Pocas cosas aborrezco tanto como la adulación rastrera hacia los políticos. Ni siquiera me gusta que los llamen «autoridades», sino administradores de turno, con un mandato popular bien específico.
Esta asociación entre adulación y política me parece perversa, enfermiza de ambas partes, pues gobernar no tiene ninguna relación con la necesidad de la lisonja.
Ver el espectáculo circense de alabanzas hacia el presidente de Chile Sebastián Piñera y sus ministros, tras el exitoso rescate de los mineros chilenos, me hizo cerrar los ojos y envolverme en mi solitario caparazón. Llegué a la conclusión de que buena parte del mundo se está moviendo en torno al poder de la zalamería gratuita. Cada persona necesita una alabanza mentirosa para henchir su pecho y mirar al frente. Nadie se basta por sí mismo. Nadie quiere ver su propia miseria en un espejo muy limpio.
Los únicos que se merecían la recompensa de un fuerte abrazo eran los mismos familiares de los mineros, que ante el accionar indolente y descreído del gobierno durante los primeros días del derrumbe, decidieron tomarse la mina y empezar a cavar con sus propias palas y uñas. Sólo entonces el gobierno se vió obligado a actuar.
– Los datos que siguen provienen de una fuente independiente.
(** * 2bttns: score resolution, game-object listing and mutation

    A shallow embedding of the tRPC procedures [getPlayerScores] and
    [updateById] and of the pagination and filter logic of the
    [GameObjectsTable] component, with the relational store they query
    written out as tables. *)

From Stdlib Require Import List String Ascii Bool ZArith QArith Lia.
From Stdlib Require Import Permutation Sorted.
Import ListNotations.

Open Scope string_scope.
Open Scope list_scope.

(** ** Scalars *)

(** [Prisma.Decimal]: an arbitrary-precision decimal, kept as the rational
    it denotes. *)
Definition Decimal := Q.

(** A JavaScript [Date], kept as its time value (milliseconds since the
    epoch). *)
Definition DateTime := Z.

(** What the JavaScript runtime supplies to the shaping code:
    the [number] type with its order, [Decimal.prototype.toNumber], which
    rounds to the nearest [number] and so preserves the order, and
    [Date.prototype.toISOString]. *)
Class JsRuntime : Type := {
  number : Type;
  number_le : number -> number -> Prop;
  toNumber : Decimal -> number;
  toNumber_le :
    forall a b : Decimal, (a <= b)%Q -> number_le (toNumber a) (toNumber b);
  toISOString : DateTime -> string
}.

(** ** Rows of the relational store (the [@prisma/client] model types) *)

Record Tag : Type := {
  tag_id : string;
  tag_name : string
}.

Record Game : Type := {
  game_id : string
}.

Record GameObject : Type := {
  go_id : string;
  go_createdAt : DateTime;
  go_updatedAt : DateTime;
  go_name : string;
  go_description : option string
}.

Record PlayerScore : Type := {
  ps_createdAt : DateTime;
  ps_updatedAt : DateTime;
  ps_score : Decimal;
  ps_playerId : string;
  ps_gameObjectId : string
}.

(** The store: one list per table, in storage order, and one list of pairs
    per many-to-many relation ([GameObject]-[Tag] and the [inputToGames]
    relation between [Tag] and [Game]). *)
Record Store : Type := {
  tags : list Tag;
  games : list Game;
  gameObjects : list GameObject;
  playerScores : list PlayerScore;
  gameObjectTags : list (string * string);   (* (gameObject id, tag id) *)
  inputToGames : list (string * string)      (* (tag id, game id) *)
}.

(** ** Helpers on identifiers *)

Definition str_in (s : string) (l : list string) : bool :=
  existsb (String.eqb s) l.

Definition pair_in (a b : string) (l : list (string * string)) : bool :=
  existsb (fun p => String.eqb (fst p) a && String.eqb (snd p) b) l.

(** ** The Prisma queries the procedures issue *)

(** [tag.findMany({ where: { inputToGames: { some: { id } } } })]:
    the tags with at least one related game whose id is [id]. *)
Definition tag_findMany_inputToGames_some (db : Store) (id : string)
  : list Tag :=
  filter
    (fun t =>
       existsb
         (fun g => pair_in (tag_id t) (game_id g) (inputToGames db)
                   && String.eqb (game_id g) id)
         (games db))
    (tags db).

(** [gameObject.findMany({ where: { tags: { some: { id: { in: ids } } } } })]:
    the game objects with at least one related tag whose id is in [ids]. *)
Definition gameObject_findMany_tags_some_in (db : Store) (ids : list string)
  : list GameObject :=
  filter
    (fun o =>
       existsb
         (fun t => pair_in (go_id o) (tag_id t) (gameObjectTags db)
                   && str_in (tag_id t) ids)
         (tags db))
    (gameObjects db).

Definition score_desc (a b : PlayerScore) : Prop :=
  (ps_score b <= ps_score a)%Q.

(** [orderBy: { score: "desc" }]: the store returns the selected rows by
    decreasing score. The query names no other column, so the order of rows
    of equal score is the store's own: every rearrangement of the rows that
    is sorted by decreasing score is an answer the store may give. *)
Class StoreOrder : Type := {
  orderBy_score_desc : list PlayerScore -> list PlayerScore;
  orderBy_score_desc_perm :
    forall l, Permutation (orderBy_score_desc l) l;
  orderBy_score_desc_sorted :
    forall l, StronglySorted score_desc (orderBy_score_desc l)
}.

(** One ordering a store can follow: rows of equal score in storage
    order. *)
Fixpoint insert_desc (x : PlayerScore) (l : list PlayerScore)
  : list PlayerScore :=
  match l with
  | [] => [x]
  | y :: l' =>
      if Qle_bool (ps_score y) (ps_score x)
      then x :: y :: l'
      else y :: insert_desc x l'
  end.

Definition storage_order_sort (l : list PlayerScore) : list PlayerScore :=
  fold_right insert_desc [] l.

(** Another one: rows of equal score by the id of their game object, as
    when the store reads them through the index of their key. *)
Definition key_before (x y : PlayerScore) : bool :=
  negb (Qle_bool (ps_score x) (ps_score y))
  || (Qeq_bool (ps_score x) (ps_score y)
      && String.leb (ps_gameObjectId x) (ps_gameObjectId y)).

Fixpoint insert_key (x : PlayerScore) (l : list PlayerScore)
  : list PlayerScore :=
  match l with
  | [] => [x]
  | y :: l' =>
      if key_before x y
      then x :: y :: l'
      else y :: insert_key x l'
  end.

Definition key_order_sort (l : list PlayerScore) : list PlayerScore :=
  fold_right insert_key [] l.

(** A [PlayerScore] row with its optional [gameObject] relation, the type
    [PlayerScore & { gameObject?: GameObject }] of the source. *)
Record PlayerScoreRow : Type := {
  row : PlayerScore;
  gameObject : option GameObject
}.

(** [include: { gameObject: b }]: the related game object is loaded through
    the row's [gameObjectId] when [b] holds, and left out otherwise. *)
Definition include_gameObject (db : Store) (b : bool) (ps : PlayerScore)
  : PlayerScoreRow :=
  {| row := ps;
     gameObject :=
       if b
       then find (fun o => String.eqb (go_id o) (ps_gameObjectId ps))
                 (gameObjects db)
       else None |}.

(** [playerScore.findMany({ where: { gameObjectId: { in: ids }, playerId },
    include: { gameObject: b }, orderBy: { score: "desc" } })]. *)
Definition playerScore_findMany {ord : StoreOrder} (db : Store)
  (ids : list string) (playerId : string) (b : bool)
  : list PlayerScoreRow :=
  map (include_gameObject db b)
      (orderBy_score_desc
         (filter
            (fun ps => str_in (ps_gameObjectId ps) ids
                       && String.eqb (ps_playerId ps) playerId)
            (playerScores db))).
El mérito, además de los familiares, es de miles de personas que entregaron generosamente su tiempo, su conocimiento, su entusiasmo y su plena confianza de que se lograría el rescate. No es el mérito de un grupo de pelafustanes que se paró a última hora en una tarima para apropiarse de los aplausos y felicitaciones de la población mundial.